**Collected data entries**.
(** A task keeps its identity and moves along the transitions. *)
Record task_advances (t t' : CaseTask) : Prop := {
  ta_identity : ct_ID t' = ct_ID t /\ ct_Title t' = ct_Title t /\ ct_CreatedBy t' = ct_CreatedBy t /\
    ct_CreatedAt t' = ct_CreatedAt t;
  ta_status : ct_Status t' = ct_Status t \/ validTaskTransition (ct_Status t) (ct_Status t') = true
}.

(** What every change of a case respects: identity and deadline stay, the
    status moves along the allowed transitions and the history says so, and the
    history, the comments, the incidents, the observables, the people and the
    tasks of the case are only added to. *)
Record advances (c c' : Case) : Prop := {
  adv_identity : cs_ID c' = cs_ID c /\ cs_TenantID c' = cs_TenantID c /\ cs_CreatedBy c' = cs_CreatedBy c /\
    cs_CreatedAt c' = cs_CreatedAt c /\ csla_DueAt (cs_SLA c') = csla_DueAt (cs_SLA c);
  adv_status : cs_Status c' = cs_Status c \/ cs_Status c' ∈ AllowedTransitions (cs_Status c);
  adv_recorded : cs_Status c' <> cs_Status c -> exists h, last (cs_History c') = Some h /\
    ch_Action h = "case.status_changed" /\ ch_Message h = cs_Status c +:+ " -> " +:+ cs_Status c';
  adv_history : cs_History c `prefix_of` cs_History c';
  adv_comments : cs_Comments c `prefix_of` cs_Comments c';
  adv_incidents : cs_IncidentIDs c `prefix_of` cs_IncidentIDs c';
  adv_observables : cs_Observables c `prefix_of` cs_Observables c';
  adv_participants : List.map cp_UserID (cs_Participants c) `prefix_of` List.map cp_UserID (cs_Participants c');
  adv_tasks : exists tasks, tasks `prefix_of` cs_Tasks c' /\ Forall2 task_advances (cs_Tasks c) tasks
}.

**What you have to do**. Counting only the lines that include "along", state how many there are in the entries, and nothing else.

**Output below**. 2